About this exercise |
Print each record below exactly as it appears.
---
(* ===== verification/DocState.v ===== *)
(** Reading committed editor operations out of the database and replaying
    them: [src/pset4/doc_state.hh] and [doc_state.cc].

    Operations are stored under [doc/<doc_id>/op/<client_id>/<client_seq>];
    the order of replay is the version order. *)

From S2P Require Import Prelude SMap Text DocOps PancyDb.

Record committed_op := mk_committed_op {
  co_version : Z;
  co_client_id : Z;
  co_client_seq : Z;
  co_op : doc_op;
  co_client_id_label : txt;
}.

#[export] Instance committed_op_eq_dec : EqDecision committed_op.
Proof. solve_decision. Defined.

Definition op_key (doc_id : txt) (client_id client_seq : Z) : txt :=
  $"doc/" ++ doc_id ++ $"/op/" ++ dec client_id ++ $"/" ++ dec client_seq.

Definition doc_op_prefix (doc_id : txt) : txt := $"doc/" ++ doc_id ++ $"/op/".

(** [std::from_chars] that must consume the whole text. *)
Definition from_chars_all (s : txt) : option Z :=
  match from_chars_u64 s with
  | Some (v, []) => Some v
  | _ => None
  end.

Definition parse_op_suffix (suffix : txt) : option (Z * Z) :=
  match find_char "/"%char suffix 0 with
  | None => None
  | Some slash =>
      if (slash =? 0)%nat || (length suffix <=? slash + 1)%nat then None
      else
        let a := substr suffix 0 slash in
        let b := drop (slash + 1) suffix in
        if bool_decide (is_Some (find_char "/"%char b 0)) then None
        else
          match from_chars_all a, from_chars_all b with
          | Some client_id, Some client_seq => Some (client_id, client_seq)
          | _, _ => None
          end
  end.

(** The body of the loop of [read_ops]: the operation a cell holds, if any. *)
Definition cell_op (prefix : txt) (cell : txt * vv) : option committed_op :=
  let '(key, v) := cell in
  if (length key <=? length prefix)%nat || negb (starts_with prefix key) then None
  else
    match parse_op_suffix (drop (length prefix) key) with
    | None => None
    | Some (cid, seq) =>
        if vv_version v =? nonexistent_version then None
        else
          match deserialize (vv_value v) with
          | Throw _ => None
          | Ok op => Some (mk_committed_op (vv_version v) cid seq op [])
          end
    end.

(** The comparison [read_ops] sorts by. *)
Definition committed_lt (x y : committed_op) : bool :=
  if negb (co_version x =? co_version y) then co_version x <? co_version y
  else if negb (co_client_id x =? co_client_id y) then co_client_id x <? co_client_id y
  else co_client_seq x <? co_client_seq y.

Definition committed_le (x y : committed_op) : Prop := committed_lt y x = false.
#[export] Instance committed_le_dec x y : Decision (committed_le x y).
Proof. unfold committed_le. apply _. Defined.

(** [std::sort] with [committed_lt].  Elements the comparison does not separate
    may come in any order in C++; a well-formed database has distinct versions,
    so there are none. *)
Definition sort_ops (l : list committed_op) : list committed_op := merge_sort committed_le l.

Definition read_ops (db : pancydb) (doc_id : txt) : list committed_op :=
  sort_ops (omap (cell_op (doc_op_prefix doc_id)) (db_ db)).

Definition reconstruct (ops : list committed_op) : txt :=
  foldl (λ text c, apply_op text (co_op c)) [] ops.

#[global] Arguments op_key : simpl never.
#[global] Arguments doc_op_prefix : simpl never.
#[global] Arguments cell_op : simpl never.

(** * Lemmas *)

(** ** The sort *)

Lemma committed_lt_spec x y :
  committed_lt x y = true ↔
  co_version x < co_version y ∨
  co_version x = co_version y ∧
    (co_client_id x < co_client_id y ∨
     co_client_id x = co_client_id y ∧ co_client_seq x < co_client_seq y).
Proof. unfold committed_lt. repeat case_if; rewrite ?Z.ltb_lt; lia. Qed.

Lemma committed_le_spec x y :
  committed_le x y ↔
  ¬ (co_version y < co_version x ∨
     co_version x = co_version y ∧
       (co_client_id y < co_client_id x ∨
        co_client_id x = co_client_id y ∧ co_client_seq y < co_client_seq x)).
Proof.
  unfold committed_le. rewrite <- not_true_iff_false, committed_lt_spec. lia.
Qed.

#[export] Instance committed_le_trans : Transitive committed_le.
Proof. intros x y z. rewrite !committed_le_spec. lia. Qed.

#[export] Instance committed_le_total : Total committed_le.
Proof. intros x y. rewrite !committed_le_spec. lia. Qed.

Lemma sort_ops_perm l : sort_ops l ≡ₚ l.
Proof. apply merge_sort_Permutation. Qed.

Lemma sort_ops_sorted l : StronglySorted committed_le (sort_ops l).
Proof. apply StronglySorted_merge_sort; apply _. Qed.

Definition version_lt (x y : committed_op) : Prop := co_version x < co_version y.

Lemma sorted_versions_strict l :
  StronglySorted committed_le l → NoDup (co_version <$> l) → StronglySorted version_lt l.
Proof.
  induction 1 as [|x l Hl IH Hx]; intros Hnd; [constructor|].
  simpl in Hnd. inv Hnd. constructor; [by apply IH|].
  rewrite Forall_forall in Hx |- *. intros y Hy. specialize (Hx y Hy).
  rewrite committed_le_spec in Hx. unfold version_lt.
  assert (co_version x ≠ co_version y); [|lia].
  intros Heq. apply H1. rewrite Heq. by apply list_elem_of_fmap_2.
Qed.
---
Answer area |
(* ===== verification/DocState.v ===== *)
(** Reading committed editor operations out of the database and replaying
    them: [src/pset4/doc_state.hh] and [doc_state.cc].

    Operations are stored under [doc/<doc_id>/op/<client_id>/<client_seq>];
    the order of replay is the version order. *)

From S2P Require Import Prelude SMap Text DocOps PancyDb.

Record committed_op := mk_committed_op {
  co_version : Z;
  co_client_id : Z;
  co_client_seq : Z;
  co_op : doc_op;
  co_client_id_label : txt;
}.

#[export] Instance committed_op_eq_dec : EqDecision committed_op.
Proof. solve_decision. Defined.

Definition op_key (doc_id : txt) (client_id client_seq : Z) : txt :=
  $"doc/" ++ doc_id ++ $"/op/" ++ dec client_id ++ $"/" ++ dec client_seq.

Definition doc_op_prefix (doc_id : txt) : txt := $"doc/" ++ doc_id ++ $"/op/".

(** [std::from_chars] that must consume the whole text. *)
Definition from_chars_all (s : txt) : option Z :=
  match from_chars_u64 s with
  | Some (v, []) => Some v
  | _ => None
  end.

Definition parse_op_suffix (suffix : txt) : option (Z * Z) :=
  match find_char "/"%char suffix 0 with
  | None => None
  | Some slash =>
      if (slash =? 0)%nat || (length suffix <=? slash + 1)%nat then None
      else
        let a := substr suffix 0 slash in
        let b := drop (slash + 1) suffix in
        if bool_decide (is_Some (find_char "/"%char b 0)) then None
        else
          match from_chars_all a, from_chars_all b with
          | Some client_id, Some client_seq => Some (client_id, client_seq)
          | _, _ => None
          end
  end.

(** The body of the loop of [read_ops]: the operation a cell holds, if any. *)
Definition cell_op (prefix : txt) (cell : txt * vv) : option committed_op :=
  let '(key, v) := cell in
  if (length key <=? length prefix)%nat || negb (starts_with prefix key) then None
  else
    match parse_op_suffix (drop (length prefix) key) with
    | None => None
    | Some (cid, seq) =>
        if vv_version v =? nonexistent_version then None
        else
          match deserialize (vv_value v) with
          | Throw _ => None
          | Ok op => Some (mk_committed_op (vv_version v) cid seq op [])
          end
    end.

(** The comparison [read_ops] sorts by. *)
Definition committed_lt (x y : committed_op) : bool :=
  if negb (co_version x =? co_version y) then co_version x <? co_version y
  else if negb (co_client_id x =? co_client_id y) then co_client_id x <? co_client_id y
  else co_client_seq x <? co_client_seq y.

Definition committed_le (x y : committed_op) : Prop := committed_lt y x = false.
#[export] Instance committed_le_dec x y : Decision (committed_le x y).
Proof. unfold committed_le. apply _. Defined.

(** [std::sort] with [committed_lt].  Elements the comparison does not separate
    may come in any order in C++; a well-formed database has distinct versions,
    so there are none. *)
Definition sort_ops (l : list committed_op) : list committed_op := merge_sort committed_le l.

Definition read_ops (db : pancydb) (doc_id : txt) : list committed_op :=
  sort_ops (omap (cell_op (doc_op_prefix doc_id)) (db_ db)).

Definition reconstruct (ops : list committed_op) : txt :=
  foldl (λ text c, apply_op text (co_op c)) [] ops.

#[global] Arguments op_key : simpl never.
#[global] Arguments doc_op_prefix : simpl never.
#[global] Arguments cell_op : simpl never.

(** * Lemmas *)

(** ** The sort *)

Lemma committed_lt_spec x y :
  committed_lt x y = true ↔
  co_version x < co_version y ∨
  co_version x = co_version y ∧
    (co_client_id x < co_client_id y ∨
     co_client_id x = co_client_id y ∧ co_client_seq x < co_client_seq y).
Proof. unfold committed_lt. repeat case_if; rewrite ?Z.ltb_lt; lia. Qed.

Lemma committed_le_spec x y :
  committed_le x y ↔
  ¬ (co_version y < co_version x ∨
     co_version x = co_version y ∧
       (co_client_id y < co_client_id x ∨
        co_client_id x = co_client_id y ∧ co_client_seq y < co_client_seq x)).
Proof.
  unfold committed_le. rewrite <- not_true_iff_false, committed_lt_spec. lia.
Qed.

#[export] Instance committed_le_trans : Transitive committed_le.
Proof. intros x y z. rewrite !committed_le_spec. lia. Qed.

#[export] Instance committed_le_total : Total committed_le.
Proof. intros x y. rewrite !committed_le_spec. lia. Qed.

Lemma sort_ops_perm l : sort_ops l ≡ₚ l.
Proof. apply merge_sort_Permutation. Qed.

Lemma sort_ops_sorted l : StronglySorted committed_le (sort_ops l).
Proof. apply StronglySorted_merge_sort; apply _. Qed.

Definition version_lt (x y : committed_op) : Prop := co_version x < co_version y.

Lemma sorted_versions_strict l :
  StronglySorted committed_le l → NoDup (co_version <$> l) → StronglySorted version_lt l.
Proof.
  induction 1 as [|x l Hl IH Hx]; intros Hnd; [constructor|].
  simpl in Hnd. inv Hnd. constructor; [by apply IH|].
  rewrite Forall_forall in Hx |- *. intros y Hy. specialize (Hx y Hy).
  rewrite committed_le_spec in Hx. unfold version_lt.
  assert (co_version x ≠ co_version y); [|lia].
  intros Heq. apply H1. rewrite Heq. by apply list_elem_of_fmap_2.
Qed.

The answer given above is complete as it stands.